Ghost gives a desultory murmur. "Even so."

"You filthy fucking freak— you're dead, you're dead— I'm going to hunt you down and feed you your scalloped ballsack of fucking mutant genes before you can bree—" Andrew swears impressively and stoops over the girl, his bulky shape buckling inward, constricting, shaking around the effort of close technical scrutiny. The phone's plastic carapace grinds dangerously in his clutch. Eventually, his voice goes weedy, crackling and blowing haphazardly in search of strength. If Ghost notices, and of course Ghost notices, he's kind enough to ignore that, tune out to the presiding quiet of where he is, outside, counting seconds by the intervals of a fingernail dragged across the uneven symmetry of his teeth. She's just a fucking kid, you— Yes, he knows. I'm the one you want. I'm the killer. Yes; thus far, Ghost will agree, this is true. "Please," Andrew says, ragged. "Please. Goddamn— please. She's my daughter."

"What? Seriously?"

Angharad's eyes are huge in her head, echoing the question.

"Yes. Yes. She's my fucking daughter. Have mercy. She's been an orphan for three fucking years."

That explains a lot. "Okay." Ghost's voice goes serrated from smiling. "Fuck her." He can see it, when understanding lands, craters, mushrooms on Andrew's lined face.

There's a sputtered snarl. "You fuck— you want me to—"

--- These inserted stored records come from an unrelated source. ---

(** X4: an uploaded file that does not parse, or parses to an empty
    value (an empty file loads as [None]), leaves the session exactly as
    it was: a parse failure is reported with one error message, an empty
    value with no message at all, and neither shows the success notice. *)
Theorem failed_upload_keeps_session :
  forall (content : string) (s : session),
    (forall e, Yaml.safe_load content = Raise e ->
               load_uploaded_file content s
               = Ok (s, [StErrorExn "Error loading configuration file: " e]))
    /\ (forall v, Yaml.safe_load content = Ok v -> truthy v = false ->
                  load_uploaded_file content s = Ok (s, [])).
Proof.
  intros content s.
  unfold load_uploaded_file, load_existing_config.
  cbn [fs_files file_lookup]. rewrite String.eqb_refl.
  split.
  - intros e He. rewrite He. reflexivity.
  - intros v Hv Hfalse. rewrite Hv, Hfalse. reflexivity.
Qed.

Lemma failed_upload_keeps_session_witness :
  load_uploaded_file "" (load_sales_transaction_template initial_session)
  = Ok (load_sales_transaction_template initial_session, []).
Proof.
  apply (proj2 (failed_upload_keeps_session ""
                  (load_sales_transaction_template initial_session)) PNone);
    reflexivity.
Defined.

(** ** The column-mapping editor *)

Lemma complete_rows_filter (fields : list string) (rows : list dict) :
  forallb (has_fields fields) rows = true ->
  complete_rows fields rows
  = Ok (map (fun row => PDict (project_row fields row))
            (filter (row_complete fields) rows)).
Proof.
  induction rows as [| row rows IH]; cbn [forallb]; intro H.
  - reflexivity.
  - apply andb_prop in H as [Hrow Hrows].
    cbn [complete_rows filter]. rewrite (IH Hrows).
    match goal with
    | |- context [bind (?c fields) _] => set (cells := c)
    end.
    assert (Hcells : forall fs,
               forallb (fun f => dict_in f row) fs = true ->
               cells fs = Ok (if row_complete fs row
                              then Some (project_row fs row) else None)).
    { induction fs as [| f fs IHf]; [reflexivity |].
      cbn [forallb]. intro Hfs. apply andb_prop in Hfs as [Hf Hfs].
      assert (Hstep : cells (f :: fs)
                      = (x <- py_item (PDict row) f ;;
                         if truthy x
                         then r <- cells fs ;; Ok (option_map (cons (f, x)) r)
                         else Ok None)) by reflexivity.
      rewrite Hstep, (IHf Hfs).
      unfold row_complete, project_row. cbn [py_item forallb map].
      unfold dict_in in Hf.
      destruct (dict_lookup f row) as [x |] eqn:Hx; [| discriminate Hf].
      assert (Hget : dict_get f PNone row = x)
        by (unfold dict_get; rewrite Hx; reflexivity).
      rewrite !Hget. cbn [bind]. destruct (truthy x); [| reflexivity].
      cbn [bind andb].
      destruct (forallb (fun f0 => truthy (dict_get f0 PNone row)) fs);
        reflexivity. }
    rewrite (Hcells fields Hrow). cbn [bind].
    destruct (row_complete fields row); reflexivity.
Qed.
(** * fiasco.Element: rate matrix, ionization equilibrium and indexed access

    A shallow embedding of [fiasco/element.py].  Python values are modelled
    as follows:
    - [int] as [Z] (unbounded), [str] as [string] (the ASCII fragment);
    - a one-dimensional float array as [list Q]: every finite float is a
      rational, and the rounding of [+], [-] and [/] is idealised away;
    - a three-dimensional array as a shape together with nested lists;
    - exceptions through the [result] type, and methods of [Element] as
      functions that receive the instance and hand it back ([method]). *)

From Stdlib Require Import ZArith QArith Qabs String Ascii DecimalString DecimalPos DecimalZ.
From stdpp Require Import base option list gmap strings.

Local Open Scope string_scope.
Local Open Scope Z_scope.

(** ** Exceptions and the method monad *)

Inductive exn : Type :=
| IndexError
| ValueError
| InvalidParticleError.

Inductive result (A : Type) : Type :=
| Ok (a : A)
| Raise (e : exn).
Arguments Ok {A} a.
Arguments Raise {A} e.

Definition rbind {A B} (r : result A) (f : A -> result B) : result B :=
  match r with
  | Ok a => f a
  | Raise e => Raise e
  end.

Definition rfmap {A B} (f : A -> B) (r : result A) : result B :=
  match r with
  | Ok a => Ok (f a)
  | Raise e => Raise e
  end.

Declare Scope result_scope.
Delimit Scope result_scope with res.
Notation "x <~ r ; k" := (rbind r (fun x => k))
  (at level 100, r at next level, right associativity) : result_scope.
Notation "f <$$> r" := (rfmap f r) (at level 61, left associativity) : result_scope.

(** [[f(x) for x in l]], stopping at the first exception. *)
Fixpoint rmap {A B} (f : A -> result B) (l : list A) : result (list B) :=
  match l with
  | [] => Ok []
  | x :: l' => rbind (f x) (fun y => rbind (rmap f l') (fun ys => Ok (y :: ys)))
  end.

(** ** Python strings *)

Module PyStr.

(** Whitespace as [str.split] and [str.strip] see it, in the ASCII range:
    TAB, LF, VT, FF, CR, FS, GS, RS, US and the space. *)
Definition isspace (c : ascii) : bool :=
  let n := N_of_ascii c in
  (((9 <=? n)%N && (n <=? 13)%N) || ((28 <=? n)%N && (n <=? 32)%N))%bool.

Definition starts_token (s : string) : bool :=
  match s with
  | "" => false
  | String c _ => negb (isspace c)
  end.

"You heard me. Fuck," Ghost says this with sententious ssslowness, articulating each syllable as if by a collapsible blade and slip joint. "Your. Daughter. "She'll hate you for it, but that's the way it should be, isn't it? I'll kill you, and leave her be.

"I only taped down her hands," Ghost adds, seized by an insolent sort of tone, "and you can use both of yours without moving the chair."

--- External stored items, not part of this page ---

(** A substitution [${v}] of a template literal. *)
Definition to_string {S} (v : value) : M S jsstring :=
  match ToString v with
  | Returned text => ret text
  | Thrown e => throw e
  end.

(** [v.k], which throws on [null] and [undefined]. *)
Definition get_prop {S} (v : value) (k : jsstring) : M S value :=
  if nullish v then throw (TypeError_null_property v k) else ret (prop v k).

Definition is_high_surrogate (c : N) : bool := in_range 55296 56319 c.
Definition is_low_surrogate (c : N) : bool := in_range 56320 57343 c.

(** The string iterator yields code points: a surrogate pair is one
    element. *)
Fixpoint code_points (s : jsstring) : list jsstring :=
  match s with
  | [] => []
  | c :: rest =>
      match rest with
      | d :: rest' =>
          if (is_high_surrogate c && is_low_surrogate d)%bool
          then [c; d] :: code_points rest'
          else [c] :: code_points rest
      | [] => [[c]]
      end
  end.

(** The elements [for (const x of v)] visits, or the TypeError of a value
    that is not iterable. *)
Definition iterate {S} (name : jsstring) (v : value) : M S (list value) :=
  match v with
  | VArr items => ret items
  | VStr s => ret (map VStr (code_points s))
  | _ => throw (TypeError_not_iterable name)
  end.

(** The loop itself, threading the loop-carried locals [acc]. *)
Fixpoint for_of {S A B} (body : A -> B -> M S B) (items : list A) (acc : B) : M S B :=
  match items with
  | [] => ret acc
  | x :: rest => bind (body x acc) (for_of body rest)
  end.

End Js.

Export Js.

Declare Scope js_scope.
Delimit Scope js_scope with js.
Notation "x <- m ;; k" := (bind m (fun x => k))
  (at level 61, m at next level, right associativity) : js_scope.
Notation "m ;;; k" := (bind m (fun _ => k))
  (at level 61, right associativity) : js_scope.
Open Scope js_scope.

(* ================================================================== *)
(** * The network: [fetch], [FormData], [Response] *)
(* ================================================================== *)

Module Web.

(** A [File] of the browser: name, MIME type and content. *)
Record File : Type := mkFile {
  name : jsstring;
  type : jsstring;
  content : list Byte.byte
}.

(** An entry value of a [FormData]. *)
Inductive FormValue : Type :=
| FormFile (f : File)
| FormString (s : jsstring).

(** [formData.get(k)]: the first entry under [k]. *)
Fixpoint form_get (k : jsstring) (entries : list (jsstring * FormValue)) : option FormValue :=
  match entries with
  | [] => None
  | (k', v) :: rest => if str_eqb k k' then Some v else form_get k rest
  end.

These new epithets carry a different moral overertone. Andrew's thinking about how she'd turn out, rape victim, her trauma inverted to force her back into a life more ordinary, how she'd flinch and shake amid the crush of twittering old ladies at the grocery store when she wheels her cart for turnips and baby spinach leaves and ground beef patties by herself; how she'll never kiss a boy, or do anything but with the wrong one. He's seriously considering it which is also ludicrous, also lunacy, but enough of his women have died. She is watching him with anxiety popping sweaty out of her pores, her tears held back behind her eyes. It takes him two or three minutes before he decides to bluff. "Okay, I'm doing it now."

Liar. "Come the fuck on."

Andrew's eyes make a hunt of the walls in paranoia. No cameras here, and the windows stay blinded. Even the undulation of curtain strings above the breathing heating vents becomes suspect, the newspapers and the shadows don't seem to fall right in the hallway.

Ghost waits for another five, six inscrutable minutes. "Actually, don't worry abou—"

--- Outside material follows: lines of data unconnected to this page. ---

(** The counting loop of [findCommonBigrams] and [findCommonTrigrams]. *)
Lemma countGrams_spec (grams : list string) :
  forall counts : list (string * Z),
    StronglySorted (fun p q => String.compare (fst p) (fst q) = Lt) counts ->
    let counts' :=
      fold_left
        (fun counts gram => update String.compare gram 0 Z.succ counts)
        grams counts in
    StronglySorted (fun p q => String.compare (fst p) (fst q) = Lt) counts' /\
    (forall gram,
       In gram (map fst counts')
       <-> In gram (map fst counts) \/ In gram grams) /\
    (forall gram,
       match find String.compare gram counts' with Some v => v | None => 0 end
       = match find String.compare gram counts with Some v => v | None => 0 end
         + occurrencesOf gram grams).
Proof.
  induction grams as [|g grams IH]; intros counts Hs; cbn [fold_left].
  - split; [exact Hs|]. split; [intros gram; cbn [In]; tauto|].
    intros gram. unfold occurrencesOf. cbn [count_occ]. lia.
  - destruct (IH _ (smap_update_sorted g 0 Z.succ counts Hs))
      as [H1 [H2 H3]].
    split; [exact H1|]. split.
    + intros gram. rewrite H2, smap_update_keys. cbn [In].
      intuition congruence.
    + intros gram. rewrite H3. unfold occurrencesOf. cbn [count_occ].
      destruct (string_dec g gram) as [->|Hne].
      * rewrite (smap_find_update_same gram 0 Z.succ counts Hs). lia.
      * rewrite smap_find_update_other by congruence. lia.
Qed.

Lemma descending_app {A : Type} (key : A -> Q) (l1 l2 : list A) :
  descending key (l1 ++ l2) ->
  forall x y, In x l1 -> In y l2 -> (key y <= key x)%Q.
Proof.
  unfold descending. induction l1 as [|a l1 IH]; intros Hs x y Hx Hy;
    [contradiction|].
  cbn [app] in Hs. apply StronglySorted_inv in Hs. destruct Hs as [Hs Hall].
  destruct Hx as [<-|Hx]; [|apply (IH Hs x y Hx Hy)].
  rewrite Forall_forall in Hall. apply Hall, in_or_app. right. exact Hy.
Qed.

(** From the windows to the vector returned. *)
Lemma mostCommon_spec (grams : list string) (total count : Z) :
  total = Z.of_nat (List.length grams) ->
  let counts :=
    fold_left
      (fun counts gram => update String.compare gram 0 Z.succ counts)
      grams [] in
  let entries :=
    map (fun p => (fst p, (inject_Z (snd p) / inject_Z total * 100)%Q))
      counts in
  let sorted := std_sort (fun a b => Qltb (snd b) (snd a)) entries in
  mostCommon grams count
    (if (0 <=? count) && (count <? Z.of_nat (List.length sorted))
     then firstn (Z.to_nat count) sorted else sorted).
Proof.
  intros Htotal counts entries sorted.
  destruct (countGrams_spec grams [] (SSorted_nil _)) as [Hs [Hkeys Hval]].
  fold counts in Hs, Hkeys, Hval.
  pose proof (smap_sorted_NoDup counts Hs) as Hnd.
  assert (Hfst : map fst entries = map fst counts).
  { unfold entries. rewrite map_map. reflexivity. }
  pose proof (std_sort_perm (fun a b => Qltb (snd b) (snd a)) entries)
    as Hperm.
  fold sorted in Hperm.
  assert (Hnds : NoDup (map fst sorted)).
  { apply (Permutation_NoDup (Permutation_map fst Hperm)).
    rewrite Hfst. exact Hnd. }
  assert (Hin : forall gram frequency,
    In (gram, frequency) sorted <->
    In gram grams /\ frequency = shareOf gram grams).
  { intros gram frequency. split.
    - intros H. apply (Permutation_in _ (Permutation_sym Hperm)) in H.
      unfold entries in H. apply in_map_iff in H.
      destruct H as [[g c] [[= <- <-] Hgc]]. cbn [fst snd].
      pose proof (smap_In_find g c counts Hnd Hgc) as Hf.
      specialize (Hval g). rewrite Hf in Hval. cbn [find] in Hval.
      split.
      + assert (Hk : In g (map fst counts))
          by (apply in_map_iff; exists (g, c); auto).
        apply Hkeys in Hk. destruct Hk as [[]|Hk]. exact Hk.
      + unfold shareOf. rewrite Hval, Htotal. reflexivity.
    - intros [Hg ->]. apply (Permutation_in _ Hperm).
      assert (Hk : In gram (map fst counts))
        by (apply Hkeys; right; exact Hg).
      apply in_map_iff in Hk. destruct Hk as [[g c] [Hgc Hk]].
      cbn [fst] in Hgc. subst g.
      pose proof (smap_In_find gram c counts Hnd Hk) as Hf.
      specialize (Hval gram). rewrite Hf in Hval. cbn [find] in Hval.
      unfold entries. apply in_map_iff. exists (gram, c).
      split; [|exact Hk]. cbn [fst snd]. unfold shareOf.
      rewrite Hval, Htotal. reflexivity. }
  assert (Hlen : List.length sorted
                 = List.length (nodup string_dec grams)).
  { rewrite <- (length_map fst sorted).
    apply Permutation_length, NoDup_Permutation;
      [exact Hnds | apply NoDup_nodup|].
    intros g. rewrite nodup_In. split.
    - intros H. apply in_map_iff in H. destruct H as [[g' f] [<- H]].
      apply (Hin g' f), H.
    - intros H. apply in_map_iff. exists (g, shareOf g grams).
      split; [reflexivity|]. apply Hin. split; [exact H | reflexivity]. }
  pose proof (std_sort_descending (fun a b => Qltb (snd b) (snd a)) snd
                (fun a b => eq_refl) entries) as Hdesc.
  fold sorted in Hdesc.
  unfold mostCommon. rewrite <- Hlen.
  destruct ((0 <=? count) && (count <? Z.of_nat (List.length sorted)))
    eqn:Hcut.
  - apply andb_prop in Hcut. destruct Hcut as [H0 H1].
    apply Z.leb_le in H0. apply Z.ltb_lt in H1.
    pose proof (firstn_skipn (Z.to_nat count) sorted) as Hsplit.
    split; [|split; [|split; [|split]]].
    + rewrite <- Hsplit, map_app in Hnds.
      apply NoDup_app_remove_r in Hnds. exact Hnds.
    + intros gram frequency H. apply Hin.
      rewrite <- Hsplit. apply in_or_app. left. exact H.
    + apply firstn_descending, Hdesc.
    + rewrite length_firstn. lia.
    + intros gram Hg.
      assert (H : In (gram, shareOf gram grams) sorted)
        by (apply Hin; split; [exact Hg | reflexivity]).
      rewrite <- Hsplit in H. apply in_app_or in H. destruct H as [H|H].
      * left. apply in_map_iff. exists (gram, shareOf gram grams). auto.
      * right. apply Forall_forall. intros entry He.
        rewrite <- Hsplit in Hdesc.
        apply (descending_app snd _ _ Hdesc entry _ He H).
  - split; [exact Hnds|]. split; [intros g f H; apply Hin, H|].
    split; [exact Hdesc|]. split; [reflexivity|].
    intros gram Hg. left. apply in_map_iff.
    exists (gram, shareOf gram grams). split; [reflexivity|].
    apply Hin. split; [exact Hg | reflexivity].
Qed.

Lemma windows_length (n : nat) (text : string) :
  List.length (FrequencyAnalyzer.windows n text)
  = (String.length text + 1 - n)%nat.
Proof.
  unfold FrequencyAnalyzer.windows. rewrite length_map, length_seq.
  reflexivity.
Qed.

(** X8.  [findCommonBigrams] and [findCommonTrigrams] throw [std::out_of_range]
    on a text without letter, and the latter on a text of one letter too.
    Otherwise, on a text of at most [INT_MAX] letters, they return the
    n-grams of the normalised text, each once and with its frequency (its
    occurrences over the number of windows, as a percentage), in descending
    order of frequency: all of them if [count] is negative or not below
    their number, and else [count] of them, none less frequent than one
    left out.  A text too short to hold one n-gram gives none. *)
Theorem common_ngrams :
  forall (text : string) (count : Z),
    let normalizedText := Utils.normalizeText text in
    let letters := size normalizedText in
    (letters = 0 ->
     FrequencyAnalyzer.findCommonBigrams text count = Fail out_of_range) /\
    (1 <= letters <= INT_MAX ->
     exists bigrams,
       FrequencyAnalyzer.findCommonBigrams text count = Ok bigrams /\
       mostCommon (FrequencyAnalyzer.windows 2 normalizedText) count bigrams /\
       descending snd bigrams /\
       (0 <= count -> Z.of_nat (List.length bigrams) <= count) /\
       (letters = 1 -> bigrams = [])) /\
    (letters <= 1 ->
     FrequencyAnalyzer.findCommonTrigrams text count = Fail out_of_range) /\
    (2 <= letters <= INT_MAX ->
     exists trigrams,
       FrequencyAnalyzer.findCommonTrigrams text count = Ok trigrams /\
       mostCommon (FrequencyAnalyzer.windows 3 normalizedText) count trigrams /\
       descending snd trigrams /\
       (0 <= count -> Z.of_nat (List.length trigrams) <= count) /\
       (letters = 2 -> trigrams = [])).
Proof.
  intros text count normalizedText letters. unfold letters, size.
  unfold FrequencyAnalyzer.findCommonBigrams,
    FrequencyAnalyzer.findCommonTrigrams.
  fold normalizedText. set (nt := normalizedText).
  split; [|split; [|split]].
  - intros H. replace (String.length nt) with 0%nat by lia. reflexivity.
  - intros H. destruct (Nat.eqb_spec (String.length nt) 0) as [E|_]; [lia|].
    assert (Htotal : int32 (size nt - 1)
                     = Z.of_nat (List.length (FrequencyAnalyzer.windows 2 nt))).
    { rewrite int32_small by (unfold size; lia).
      rewrite windows_length. unfold size. lia. }
    pose proof (mostCommon_spec (FrequencyAnalyzer.windows 2 nt) _ count Htotal)
      as M. cbv zeta in M.
    match goal with
    | |- context [std_sort ?c ?l] =>
        pose proof (top_count snd count (std_sort c l)
                      (std_sort_descending c snd (fun a b => eq_refl) l))
          as [T1 [T2 T3]]
    end.
    eexists. split; [reflexivity|]. split; [exact M|].
    split; [exact T1|]. split; [exact T2|].
    intros H1. clear T1 T2 T3 M Htotal.
    assert (W : FrequencyAnalyzer.windows 2 nt = []).
    { unfold FrequencyAnalyzer.windows.
      replace (String.length nt + 1 - 2)%nat with 0%nat by lia.
      reflexivity. }
    rewrite W. cbn [fold_left map std_sort List.length].
    destruct ((0 <=? count) && (count <? Z.of_nat 0));
      [apply firstn_nil | reflexivity].
  - intros H. destruct (Nat.ltb_spec (String.length nt) 2) as [_|E]; [|lia].
    reflexivity.
  - intros H. destruct (Nat.ltb_spec (String.length nt) 2) as [E|_]; [lia|].
    assert (Htotal : int32 (size nt - 2)
                     = Z.of_nat (List.length (FrequencyAnalyzer.windows 3 nt))).
    { rewrite int32_small by (unfold size; lia).
      rewrite windows_length. unfold size. lia. }
    pose proof (mostCommon_spec (FrequencyAnalyzer.windows 3 nt) _ count Htotal)
      as M. cbv zeta in M.
    match goal with
    | |- context [std_sort ?c ?l] =>
        pose proof (top_count snd count (std_sort c l)
                      (std_sort_descending c snd (fun a b => eq_refl) l))
          as [T1 [T2 T3]]
    end.
    eexists. split; [reflexivity|]. split; [exact M|].
    split; [exact T1|]. split; [exact T2|].
    intros H1. clear T1 T2 T3 M Htotal.
    assert (W : FrequencyAnalyzer.windows 3 nt = []).
    { unfold FrequencyAnalyzer.windows.
      replace (String.length nt + 1 - 3)%nat with 0%nat by lia.
      reflexivity. }
    rewrite W. cbn [fold_left map std_sort List.length].
    destruct ((0 <=? count) && (count <? Z.of_nat 0));
      [apply firstn_nil | reflexivity].
Qed.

It's then that the girl Angharad vaults out of her chair, hurls herself up in a bristling feline loop of spine and a shout, tearing gluey duct tape up and a panicky foxtrot clatter of furniture, and Ghost knows that this is because no one wants to die this way, alone (you know who you are; and for that he was, still is sorry) but after the canister twangs open, depressurizes on a hiss, nothing else happens— and Ghost had known about that beforehand, too. He'd found their C-4 earlier. Took some of it; rigged enough where it was, in the basement cache. So here it goes. The dropped phone whacks the floor before he can get the last word in. Something quip about hereditary monstrosity that probably would have fallen flat anyway. Stunned, father hugs daughter. Grips her tight, to run.

At least, they get started. Stands to reason, you spend so much of your life training to do it, that's the way you die.

A rip-roaring light fills up the house, and overflows it, pushing the windows out into the night, scorching the ceiling before that, too, bursts out above the iron plumbing, threshed curtains, floorboards, and pinwheeling furniture like the organelles of a lysed cell. Neighbors awaken in an uproar of fleeting cries and uncertain consciousness. Black smoke stains the stars out of sight. Ghost hangs up and shoulders out of the boothe. Looking across the block at the same time as the dozens of other nocturnal pedestrians, he has to bite his teeth against the strangest conviction that the sky is going to fall in.